What the exercise asks
Set down exactly, from the records below, the line with "Lemma validate_advance_nofuel h" through the line with "Proof. unfold finish_transaction.", and nothing else.

━━━━━ Records to process ━━━━━

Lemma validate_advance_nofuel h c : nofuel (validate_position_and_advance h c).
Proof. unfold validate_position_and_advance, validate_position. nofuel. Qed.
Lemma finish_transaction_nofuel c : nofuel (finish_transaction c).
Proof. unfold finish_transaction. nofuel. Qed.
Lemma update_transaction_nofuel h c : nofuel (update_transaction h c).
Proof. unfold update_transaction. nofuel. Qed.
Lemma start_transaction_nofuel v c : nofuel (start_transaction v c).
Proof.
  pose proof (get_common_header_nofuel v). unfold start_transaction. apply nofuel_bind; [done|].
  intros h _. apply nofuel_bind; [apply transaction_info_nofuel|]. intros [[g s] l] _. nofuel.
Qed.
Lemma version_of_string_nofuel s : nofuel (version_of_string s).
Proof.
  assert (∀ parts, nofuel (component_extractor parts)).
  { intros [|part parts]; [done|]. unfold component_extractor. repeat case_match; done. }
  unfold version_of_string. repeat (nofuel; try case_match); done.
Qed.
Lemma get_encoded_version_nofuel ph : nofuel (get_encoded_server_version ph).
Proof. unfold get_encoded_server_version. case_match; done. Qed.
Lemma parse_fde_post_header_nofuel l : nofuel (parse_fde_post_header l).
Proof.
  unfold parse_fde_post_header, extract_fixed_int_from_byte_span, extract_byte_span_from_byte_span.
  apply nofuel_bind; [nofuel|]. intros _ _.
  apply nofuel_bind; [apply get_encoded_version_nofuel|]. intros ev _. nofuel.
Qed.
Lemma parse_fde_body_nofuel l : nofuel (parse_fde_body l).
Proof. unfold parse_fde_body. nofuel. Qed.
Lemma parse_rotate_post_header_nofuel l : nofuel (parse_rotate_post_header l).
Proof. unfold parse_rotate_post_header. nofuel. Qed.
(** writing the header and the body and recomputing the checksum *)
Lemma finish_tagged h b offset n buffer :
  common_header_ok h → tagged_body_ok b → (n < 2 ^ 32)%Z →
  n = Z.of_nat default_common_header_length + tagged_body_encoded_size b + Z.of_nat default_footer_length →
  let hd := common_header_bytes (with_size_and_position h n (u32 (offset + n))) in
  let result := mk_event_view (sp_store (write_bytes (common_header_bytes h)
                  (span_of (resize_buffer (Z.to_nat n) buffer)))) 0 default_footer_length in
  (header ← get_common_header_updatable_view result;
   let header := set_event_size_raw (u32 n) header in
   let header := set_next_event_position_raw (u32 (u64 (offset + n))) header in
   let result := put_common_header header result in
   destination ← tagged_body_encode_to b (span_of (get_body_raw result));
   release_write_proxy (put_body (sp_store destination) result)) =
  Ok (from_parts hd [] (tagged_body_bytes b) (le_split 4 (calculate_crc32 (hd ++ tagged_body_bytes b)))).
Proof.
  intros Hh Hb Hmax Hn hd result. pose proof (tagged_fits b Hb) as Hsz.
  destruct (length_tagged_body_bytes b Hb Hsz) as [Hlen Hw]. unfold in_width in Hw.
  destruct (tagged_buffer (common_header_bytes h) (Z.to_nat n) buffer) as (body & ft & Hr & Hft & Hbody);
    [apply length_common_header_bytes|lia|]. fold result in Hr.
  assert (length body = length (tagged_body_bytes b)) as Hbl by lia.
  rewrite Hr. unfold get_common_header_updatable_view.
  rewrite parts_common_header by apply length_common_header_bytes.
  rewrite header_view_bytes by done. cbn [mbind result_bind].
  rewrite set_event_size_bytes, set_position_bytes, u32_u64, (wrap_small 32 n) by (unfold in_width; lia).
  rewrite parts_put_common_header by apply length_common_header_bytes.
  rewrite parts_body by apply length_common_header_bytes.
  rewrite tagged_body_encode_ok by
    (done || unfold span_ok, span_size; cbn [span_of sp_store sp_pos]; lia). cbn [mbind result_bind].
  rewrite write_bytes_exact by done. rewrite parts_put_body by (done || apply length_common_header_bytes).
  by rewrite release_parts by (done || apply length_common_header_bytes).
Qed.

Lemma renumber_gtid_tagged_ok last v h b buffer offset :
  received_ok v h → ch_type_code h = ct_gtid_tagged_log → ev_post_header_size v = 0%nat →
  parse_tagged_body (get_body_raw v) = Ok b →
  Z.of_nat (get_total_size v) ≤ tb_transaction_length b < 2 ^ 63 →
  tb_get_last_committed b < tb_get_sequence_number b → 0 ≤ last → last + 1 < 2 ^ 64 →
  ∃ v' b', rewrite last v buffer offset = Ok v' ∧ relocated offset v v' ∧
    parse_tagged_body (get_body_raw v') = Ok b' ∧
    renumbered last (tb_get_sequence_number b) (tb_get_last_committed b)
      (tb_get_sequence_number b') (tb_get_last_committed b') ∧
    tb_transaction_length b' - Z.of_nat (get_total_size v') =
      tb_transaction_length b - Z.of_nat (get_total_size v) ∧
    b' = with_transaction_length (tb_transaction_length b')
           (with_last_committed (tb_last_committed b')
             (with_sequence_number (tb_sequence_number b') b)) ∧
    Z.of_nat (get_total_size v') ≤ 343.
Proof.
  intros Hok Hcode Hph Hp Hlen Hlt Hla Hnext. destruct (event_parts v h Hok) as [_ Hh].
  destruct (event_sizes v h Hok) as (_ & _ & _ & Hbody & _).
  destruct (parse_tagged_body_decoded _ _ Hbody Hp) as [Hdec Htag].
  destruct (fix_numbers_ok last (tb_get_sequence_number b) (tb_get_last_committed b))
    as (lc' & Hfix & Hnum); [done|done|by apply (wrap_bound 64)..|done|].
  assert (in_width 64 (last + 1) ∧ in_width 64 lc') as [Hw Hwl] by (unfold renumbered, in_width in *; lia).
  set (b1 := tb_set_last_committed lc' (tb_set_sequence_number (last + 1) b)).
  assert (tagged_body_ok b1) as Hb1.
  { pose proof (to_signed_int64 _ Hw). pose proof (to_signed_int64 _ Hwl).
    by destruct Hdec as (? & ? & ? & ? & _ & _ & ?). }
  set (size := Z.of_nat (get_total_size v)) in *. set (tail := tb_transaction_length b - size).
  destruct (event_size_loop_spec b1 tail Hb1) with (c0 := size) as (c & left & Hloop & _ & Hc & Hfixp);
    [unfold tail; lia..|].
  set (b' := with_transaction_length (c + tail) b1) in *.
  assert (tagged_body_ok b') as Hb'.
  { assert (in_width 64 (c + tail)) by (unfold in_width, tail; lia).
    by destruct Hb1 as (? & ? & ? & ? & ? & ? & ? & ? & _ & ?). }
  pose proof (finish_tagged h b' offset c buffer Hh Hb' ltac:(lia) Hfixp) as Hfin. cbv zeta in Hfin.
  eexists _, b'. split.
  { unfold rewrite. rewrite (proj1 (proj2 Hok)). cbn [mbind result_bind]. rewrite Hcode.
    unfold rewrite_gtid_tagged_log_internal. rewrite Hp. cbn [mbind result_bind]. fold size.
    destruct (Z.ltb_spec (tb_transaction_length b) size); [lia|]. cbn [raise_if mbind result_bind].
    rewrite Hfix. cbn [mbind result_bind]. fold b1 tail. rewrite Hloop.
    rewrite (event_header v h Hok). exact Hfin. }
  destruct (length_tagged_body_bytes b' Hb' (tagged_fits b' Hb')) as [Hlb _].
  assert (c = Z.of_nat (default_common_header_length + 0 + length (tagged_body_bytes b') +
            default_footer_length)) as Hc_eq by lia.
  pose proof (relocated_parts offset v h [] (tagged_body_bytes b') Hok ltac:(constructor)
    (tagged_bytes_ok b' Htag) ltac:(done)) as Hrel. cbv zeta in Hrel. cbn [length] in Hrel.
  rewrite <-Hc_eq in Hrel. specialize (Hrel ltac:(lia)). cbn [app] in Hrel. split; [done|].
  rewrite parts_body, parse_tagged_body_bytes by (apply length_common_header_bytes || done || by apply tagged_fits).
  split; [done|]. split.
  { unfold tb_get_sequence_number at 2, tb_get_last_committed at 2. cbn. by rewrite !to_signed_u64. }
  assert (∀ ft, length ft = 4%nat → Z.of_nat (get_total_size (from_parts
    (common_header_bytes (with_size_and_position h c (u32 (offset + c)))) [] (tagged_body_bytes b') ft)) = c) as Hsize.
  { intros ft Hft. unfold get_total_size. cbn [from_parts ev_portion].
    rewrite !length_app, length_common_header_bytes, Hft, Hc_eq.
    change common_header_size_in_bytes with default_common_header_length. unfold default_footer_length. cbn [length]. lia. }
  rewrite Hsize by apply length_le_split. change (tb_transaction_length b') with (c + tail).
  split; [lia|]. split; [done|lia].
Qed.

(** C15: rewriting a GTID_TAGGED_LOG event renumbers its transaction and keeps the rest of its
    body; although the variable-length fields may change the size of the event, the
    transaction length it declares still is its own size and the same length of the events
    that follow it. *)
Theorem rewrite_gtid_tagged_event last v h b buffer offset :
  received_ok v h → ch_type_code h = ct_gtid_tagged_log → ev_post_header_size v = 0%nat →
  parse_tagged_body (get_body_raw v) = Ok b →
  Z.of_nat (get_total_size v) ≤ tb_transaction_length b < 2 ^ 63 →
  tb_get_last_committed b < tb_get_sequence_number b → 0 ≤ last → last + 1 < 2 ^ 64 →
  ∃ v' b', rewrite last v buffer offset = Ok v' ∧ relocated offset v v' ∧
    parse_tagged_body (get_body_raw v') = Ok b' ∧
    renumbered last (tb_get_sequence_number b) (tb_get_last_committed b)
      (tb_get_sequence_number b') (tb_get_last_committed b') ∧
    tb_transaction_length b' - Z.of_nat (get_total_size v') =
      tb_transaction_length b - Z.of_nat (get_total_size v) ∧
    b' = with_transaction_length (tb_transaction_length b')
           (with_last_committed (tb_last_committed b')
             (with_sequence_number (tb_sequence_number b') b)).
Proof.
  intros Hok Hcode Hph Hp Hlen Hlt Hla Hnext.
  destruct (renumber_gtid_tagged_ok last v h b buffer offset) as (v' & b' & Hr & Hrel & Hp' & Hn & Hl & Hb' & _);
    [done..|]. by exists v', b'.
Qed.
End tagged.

━━━━━
━━━━━ Records to process ━━━━━

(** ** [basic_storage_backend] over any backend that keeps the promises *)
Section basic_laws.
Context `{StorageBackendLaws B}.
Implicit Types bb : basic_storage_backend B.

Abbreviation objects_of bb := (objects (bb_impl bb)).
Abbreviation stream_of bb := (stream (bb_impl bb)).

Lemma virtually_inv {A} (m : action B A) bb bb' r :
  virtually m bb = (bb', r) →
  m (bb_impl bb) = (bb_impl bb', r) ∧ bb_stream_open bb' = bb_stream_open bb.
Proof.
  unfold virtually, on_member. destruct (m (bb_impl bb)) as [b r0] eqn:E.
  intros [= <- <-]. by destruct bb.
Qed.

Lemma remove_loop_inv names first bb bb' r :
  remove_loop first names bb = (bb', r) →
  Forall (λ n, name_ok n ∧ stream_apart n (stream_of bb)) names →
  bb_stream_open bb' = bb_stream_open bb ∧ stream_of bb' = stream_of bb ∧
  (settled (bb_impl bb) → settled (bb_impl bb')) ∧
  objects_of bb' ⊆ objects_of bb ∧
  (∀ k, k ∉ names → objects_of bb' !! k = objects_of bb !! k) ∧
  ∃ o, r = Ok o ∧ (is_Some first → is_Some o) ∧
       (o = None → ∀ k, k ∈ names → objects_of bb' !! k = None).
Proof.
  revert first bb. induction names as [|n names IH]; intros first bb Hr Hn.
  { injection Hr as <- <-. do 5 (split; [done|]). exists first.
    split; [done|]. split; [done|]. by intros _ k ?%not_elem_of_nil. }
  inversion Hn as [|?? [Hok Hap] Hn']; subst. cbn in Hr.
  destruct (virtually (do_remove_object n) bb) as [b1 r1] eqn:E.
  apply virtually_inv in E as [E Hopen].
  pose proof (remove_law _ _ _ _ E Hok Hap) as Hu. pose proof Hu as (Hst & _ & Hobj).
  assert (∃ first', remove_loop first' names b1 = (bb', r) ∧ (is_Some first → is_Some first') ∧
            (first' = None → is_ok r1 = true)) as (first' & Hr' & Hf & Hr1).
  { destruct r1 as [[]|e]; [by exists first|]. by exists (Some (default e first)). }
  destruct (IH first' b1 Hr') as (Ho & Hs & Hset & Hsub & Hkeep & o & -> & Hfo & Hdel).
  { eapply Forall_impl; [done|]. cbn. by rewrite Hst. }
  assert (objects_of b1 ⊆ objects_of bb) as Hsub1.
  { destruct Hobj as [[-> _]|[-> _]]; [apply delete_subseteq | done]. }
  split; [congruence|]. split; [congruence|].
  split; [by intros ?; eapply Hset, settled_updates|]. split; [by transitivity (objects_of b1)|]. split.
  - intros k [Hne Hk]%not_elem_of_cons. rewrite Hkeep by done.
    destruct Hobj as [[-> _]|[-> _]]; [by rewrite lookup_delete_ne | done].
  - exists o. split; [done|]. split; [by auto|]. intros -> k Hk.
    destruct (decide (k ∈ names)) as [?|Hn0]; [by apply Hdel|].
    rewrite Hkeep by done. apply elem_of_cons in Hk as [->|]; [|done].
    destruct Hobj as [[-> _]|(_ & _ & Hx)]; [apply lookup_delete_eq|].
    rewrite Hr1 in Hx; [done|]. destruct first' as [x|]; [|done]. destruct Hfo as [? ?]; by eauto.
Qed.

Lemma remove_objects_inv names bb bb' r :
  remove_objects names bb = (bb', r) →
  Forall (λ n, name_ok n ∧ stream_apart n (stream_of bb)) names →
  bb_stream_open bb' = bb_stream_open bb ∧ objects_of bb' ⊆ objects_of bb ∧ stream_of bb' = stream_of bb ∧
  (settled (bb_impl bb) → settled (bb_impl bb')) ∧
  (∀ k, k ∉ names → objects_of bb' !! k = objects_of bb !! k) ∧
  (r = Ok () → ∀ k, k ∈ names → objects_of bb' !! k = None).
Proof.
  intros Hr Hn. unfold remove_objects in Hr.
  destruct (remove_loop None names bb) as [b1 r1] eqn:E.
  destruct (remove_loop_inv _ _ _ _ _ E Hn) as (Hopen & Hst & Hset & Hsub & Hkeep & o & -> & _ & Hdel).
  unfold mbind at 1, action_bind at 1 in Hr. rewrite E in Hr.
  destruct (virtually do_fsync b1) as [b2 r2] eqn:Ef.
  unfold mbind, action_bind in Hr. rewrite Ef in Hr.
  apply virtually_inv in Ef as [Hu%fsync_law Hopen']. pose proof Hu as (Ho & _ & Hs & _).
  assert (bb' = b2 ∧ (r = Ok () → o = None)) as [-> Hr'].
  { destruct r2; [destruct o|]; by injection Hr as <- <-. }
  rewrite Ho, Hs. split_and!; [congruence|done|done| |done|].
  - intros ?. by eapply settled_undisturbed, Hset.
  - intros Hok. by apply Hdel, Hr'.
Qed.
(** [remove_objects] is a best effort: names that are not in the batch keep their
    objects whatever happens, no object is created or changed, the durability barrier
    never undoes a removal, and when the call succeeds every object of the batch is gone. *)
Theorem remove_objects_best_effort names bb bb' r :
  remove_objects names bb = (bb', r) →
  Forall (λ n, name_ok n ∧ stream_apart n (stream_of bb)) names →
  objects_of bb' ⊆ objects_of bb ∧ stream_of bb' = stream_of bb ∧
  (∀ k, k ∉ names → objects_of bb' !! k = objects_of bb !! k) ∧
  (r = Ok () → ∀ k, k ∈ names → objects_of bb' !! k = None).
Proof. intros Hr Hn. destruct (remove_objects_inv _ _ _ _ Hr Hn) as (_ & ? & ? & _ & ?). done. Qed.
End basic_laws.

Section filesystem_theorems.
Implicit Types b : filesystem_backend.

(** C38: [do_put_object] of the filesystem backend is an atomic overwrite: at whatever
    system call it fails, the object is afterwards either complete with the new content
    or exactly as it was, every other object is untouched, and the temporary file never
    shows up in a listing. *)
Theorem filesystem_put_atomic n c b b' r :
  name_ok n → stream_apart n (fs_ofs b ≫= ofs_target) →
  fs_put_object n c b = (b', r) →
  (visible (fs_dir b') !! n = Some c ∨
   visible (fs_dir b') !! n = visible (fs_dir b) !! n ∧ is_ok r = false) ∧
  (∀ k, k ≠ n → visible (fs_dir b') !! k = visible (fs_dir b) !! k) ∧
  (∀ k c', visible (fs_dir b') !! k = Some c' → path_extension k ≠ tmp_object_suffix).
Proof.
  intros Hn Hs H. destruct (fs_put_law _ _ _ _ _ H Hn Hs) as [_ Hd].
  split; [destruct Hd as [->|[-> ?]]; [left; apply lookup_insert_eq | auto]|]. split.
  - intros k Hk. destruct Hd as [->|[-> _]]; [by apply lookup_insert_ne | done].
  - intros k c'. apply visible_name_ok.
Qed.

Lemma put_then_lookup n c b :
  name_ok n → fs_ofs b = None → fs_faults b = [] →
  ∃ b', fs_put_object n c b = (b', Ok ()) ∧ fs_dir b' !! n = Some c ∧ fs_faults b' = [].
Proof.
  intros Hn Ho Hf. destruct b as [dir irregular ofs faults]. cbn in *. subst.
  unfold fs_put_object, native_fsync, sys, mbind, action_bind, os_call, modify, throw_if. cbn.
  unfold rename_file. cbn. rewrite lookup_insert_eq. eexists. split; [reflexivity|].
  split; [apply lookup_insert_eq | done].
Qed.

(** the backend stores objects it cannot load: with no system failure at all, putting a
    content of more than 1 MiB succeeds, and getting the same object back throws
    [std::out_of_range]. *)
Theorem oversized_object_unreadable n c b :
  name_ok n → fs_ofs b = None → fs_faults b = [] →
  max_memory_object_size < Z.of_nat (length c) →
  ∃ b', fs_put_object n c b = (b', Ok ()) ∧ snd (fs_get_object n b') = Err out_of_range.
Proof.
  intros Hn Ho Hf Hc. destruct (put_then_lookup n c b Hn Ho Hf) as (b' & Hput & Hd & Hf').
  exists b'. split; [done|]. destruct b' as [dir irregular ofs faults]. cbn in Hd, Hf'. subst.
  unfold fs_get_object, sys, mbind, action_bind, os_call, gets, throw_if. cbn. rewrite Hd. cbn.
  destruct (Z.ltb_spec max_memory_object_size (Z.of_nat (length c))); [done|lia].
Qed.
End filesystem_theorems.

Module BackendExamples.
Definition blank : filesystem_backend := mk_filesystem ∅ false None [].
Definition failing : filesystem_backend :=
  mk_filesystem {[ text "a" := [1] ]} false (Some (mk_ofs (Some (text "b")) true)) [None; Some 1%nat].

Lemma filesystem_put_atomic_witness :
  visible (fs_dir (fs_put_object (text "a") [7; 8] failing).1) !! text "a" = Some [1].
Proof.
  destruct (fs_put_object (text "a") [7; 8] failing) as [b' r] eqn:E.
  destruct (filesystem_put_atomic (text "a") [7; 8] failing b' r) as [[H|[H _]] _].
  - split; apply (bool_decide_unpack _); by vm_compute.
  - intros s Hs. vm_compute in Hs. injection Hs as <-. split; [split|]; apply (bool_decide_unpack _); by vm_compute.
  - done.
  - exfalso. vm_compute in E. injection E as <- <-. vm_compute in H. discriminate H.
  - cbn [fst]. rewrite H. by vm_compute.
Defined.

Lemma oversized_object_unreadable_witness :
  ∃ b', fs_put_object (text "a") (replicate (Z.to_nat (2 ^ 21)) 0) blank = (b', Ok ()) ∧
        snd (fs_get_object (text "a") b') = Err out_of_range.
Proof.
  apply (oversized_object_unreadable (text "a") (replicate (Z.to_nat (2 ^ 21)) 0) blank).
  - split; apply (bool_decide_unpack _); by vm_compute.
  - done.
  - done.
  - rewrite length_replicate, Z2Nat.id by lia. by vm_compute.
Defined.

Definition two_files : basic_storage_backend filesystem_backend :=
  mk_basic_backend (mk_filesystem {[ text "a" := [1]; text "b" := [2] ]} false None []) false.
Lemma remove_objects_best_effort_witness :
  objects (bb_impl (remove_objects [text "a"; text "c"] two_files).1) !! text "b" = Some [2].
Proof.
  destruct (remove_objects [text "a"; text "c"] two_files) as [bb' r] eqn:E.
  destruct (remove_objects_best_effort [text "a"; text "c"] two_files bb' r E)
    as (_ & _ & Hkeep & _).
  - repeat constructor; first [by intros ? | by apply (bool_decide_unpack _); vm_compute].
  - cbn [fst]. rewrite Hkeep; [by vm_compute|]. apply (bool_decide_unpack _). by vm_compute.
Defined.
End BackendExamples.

━━━━━

Solution to the problem
Lemma validate_advance_nofuel h c : nofuel (validate_position_and_advance h c).
Proof. unfold validate_position_and_advance, validate_position. nofuel. Qed.
Lemma finish_transaction_nofuel c : nofuel (finish_transaction c).
Proof. unfold finish_transaction. nofuel. Qed.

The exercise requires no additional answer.